===== Data provided
(** C4. Whenever the two word lists exist, the script completes, and the
    block it prints for the combined sketch is built from the sum of the two
    absolute errors that [calculate_metrics] reports for the Danish and the
    English sketch: its lower bound is the merged sketch's estimate minus
    that sum, its estimate is the merged sketch's estimate, and its upper
    bound is that estimate plus the sum. *)
Theorem main_combined_report (w : world) (dk_content en_content : str) :
  files w !! "words_danish.txt"%string = Some dk_content →
  files w !! "words_english.txt"%string = Some en_content →
  ∃ (w' : world) (hll_dk hll_en hll_combined : loc) (dk en : Sketch)
    (dk_low dk_upp dk_abs_err en_low en_upp en_abs_err : Q)
    (dk_est en_est comb_est : N),
    main w = (Ok tt, w')
    ∧ heap w' !! hll_dk = Some dk
    ∧ heap w' !! hll_en = Some en
    ∧ heap w' !! hll_combined = Some (merge en dk)
    ∧ calculate_metrics hll_dk (1 # 100) w'
      = (Ok (dk_low, dk_est, dk_upp, dk_abs_err), w')
    ∧ calculate_metrics hll_en (1 # 100) w'
      = (Ok (en_low, en_est, en_upp, en_abs_err), w')
    ∧ hll_len hll_combined w' = (Ok comb_est, w')
    ∧ let comb_abs_err := (dk_abs_err + en_abs_err)%Q in
      stdout w'
      = stdout w ++
        [Estimates "Danish" dk_low dk_est dk_upp;
         Estimates "English" en_low en_est en_upp;
         Estimates "Combined" (inject_Z (Z.of_N comb_est) - comb_abs_err)
                   comb_est (inject_Z (Z.of_N comb_est) + comb_abs_err);
         BlankLine].
Proof.
  intros Hdk Hen.
  set (eps := (1 # 100)%Q).
  assert (Hpos : (0 < eps)%Q) by reflexivity.
  assert (Hlt : (eps < 1)%Q) by reflexivity.
  assert (H14 : 4 ≤ 14) by lia.
  (* the Danish sketch *)
  pose proof (create_hll_run w _ dk_content eps 14 Hdk Hpos Hlt
                choose_precision_main H14) as Hrun1.
  cbv zeta in Hrun1.
  set (hll_dk := fresh (dom (heap w))) in *.
  set (dk := foldl _ (empty_sketch 14) _) in Hrun1.
  set (w1 := set_heap (<[hll_dk := dk]> (heap w)) w) in *.
  (* the English sketch *)
  pose proof (create_hll_run w1 _ en_content eps 14 Hen Hpos Hlt
                choose_precision_main H14) as Hrun2.
  cbv zeta in Hrun2.
  set (hll_en := fresh (dom (heap w1))) in *.
  set (en := foldl _ (empty_sketch 14) _) in Hrun2.
  set (w2 := set_heap (<[hll_en := en]> (heap w1)) w1) in *.
  assert (Hne : hll_en ≠ hll_dk).
  { intros Heq. pose proof (fresh_heap_None w1) as Hnone. fold hll_en in Hnone.
    rewrite Heq in Hnone. unfold w1 in Hnone. cbn [heap set_heap] in Hnone.
    by rewrite lookup_insert_eq in Hnone. }
  assert (Hdk2 : heap w2 !! hll_dk = Some dk).
  { unfold w2, w1. cbn [heap set_heap].
    by rewrite lookup_insert_ne, lookup_insert_eq. }
  assert (Hen2 : heap w2 !! hll_en = Some en) by apply lookup_insert_eq.
  assert (Hprec : precision en = precision dk).
  { unfold en, dk. by rewrite !precision_foldl_add_item. }
  (* the two reports *)
  set (dk_est := estimator (precision dk) (registers dk)).
  set (en_est := estimator (precision en) (registers en)).
  set (low := λ n : N, (1 / (1 + eps) * float_of_int n)%Q).
  set (upp := λ n : N, (1 / (1 - eps) * float_of_int n)%Q).
  set (err := λ n : N, (eps / (1 + eps) * float_of_int n)%Q).
  assert (Hmetrics : ∀ (w0 : world) (hll : loc) (s : Sketch),
             heap w0 !! hll = Some s →
             let n := estimator (precision s) (registers s) in
             calculate_metrics hll eps w0 = (Ok (low n, n, upp n, err n), w0)).
  { intros w0 hll s Hs. by rewrite (calculate_metrics_run w0 hll s eps Hs). }
  set (w3 := {| files := files w2; heap := heap w2;
                stdout := stdout w2 ++ [Estimates "Danish" (low dk_est) dk_est
                                          (upp dk_est)] |}).
  set (w4 := {| files := files w3; heap := heap w3;
                stdout := stdout w3 ++ [Estimates "English" (low en_est) en_est
                                          (upp en_est)] |}).
  (* the combined sketch *)
  pose proof (combine_run w4 hll_en hll_dk en dk Hen2 Hdk2 Hprec) as Hrun5.
  set (hll_combined := fresh (dom (heap w4))) in *.
  set (w5 := set_heap (<[hll_combined := merge en dk]> (heap w4)) w4) in *.
  assert (Hcomb5 : heap w5 !! hll_combined = Some (merge en dk))
    by apply lookup_insert_eq.
  assert (Hfresh : heap w2 !! hll_combined = None) by apply (fresh_heap_None w4).
  assert (Hdk5 : heap w5 !! hll_dk = Some dk).
  { unfold w5. cbn [heap set_heap]. rewrite lookup_insert_ne; [done|congruence]. }
  assert (Hen5 : heap w5 !! hll_en = Some en).
  { unfold w5. cbn [heap set_heap]. rewrite lookup_insert_ne; [done|congruence]. }
  pose proof (report_combined_run w5 hll_combined (merge en dk)
                (err dk_est) (err en_est) Hcomb5) as Hrun6.
  cbv zeta in Hrun6.
  set (comb_est := estimator (precision (merge en dk)) (registers (merge en dk))) in *.
  set (w6 := {| files := files w5; heap := heap w5; stdout := _ |}) in Hrun6.
  set (w7 := {| files := files w6; heap := heap w6;
                stdout := stdout w6 ++ [BlankLine] |}).
  exists w7, hll_dk, hll_en, hll_combined, dk, en.
  exists (low dk_est), (upp dk_est), (err dk_est).
  exists (low en_est), (upp en_est), (err en_est).
  exists dk_est, en_est, comb_est.
  split_and!.
  - unfold main. fold eps.
    rewrite (bind_run_Ok _ _ w w1 hll_dk Hrun1).
    rewrite (bind_run_Ok _ _ w1 w2 hll_en Hrun2).
    rewrite (bind_run_Ok _ _ w2 w2 _ (Hmetrics w2 hll_dk dk Hdk2)).
    cbv beta iota. unfold bind at 1. unfold print_estimates at 1. fold w3.
    rewrite (bind_run_Ok _ _ w3 w3 _ (Hmetrics w3 hll_en en Hen2)).
    cbv beta iota. unfold bind at 1. unfold print_estimates at 1. fold w4.
    rewrite (bind_run_Ok _ _ w4 w5 hll_combined Hrun5).
    rewrite (bind_run_Ok _ _ w5 w6 tt Hrun6).
    reflexivity.
  - exact Hdk5.
  - exact Hen5.
  - exact Hcomb5.
  - exact (Hmetrics w7 hll_dk dk Hdk5).
  - exact (Hmetrics w7 hll_en en Hen5).
  - exact (hll_len_run w7 hll_combined (merge en dk) Hcomb5).
  - cbv zeta. unfold w7, w6, w5, w4, w3, w2, w1.
    cbn [stdout set_heap]. by rewrite <- !app_assoc.
Qed.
==========
Task details – Where a line in the records above contains "apply", include it in the count, and give only that number.

Exercise solution – 3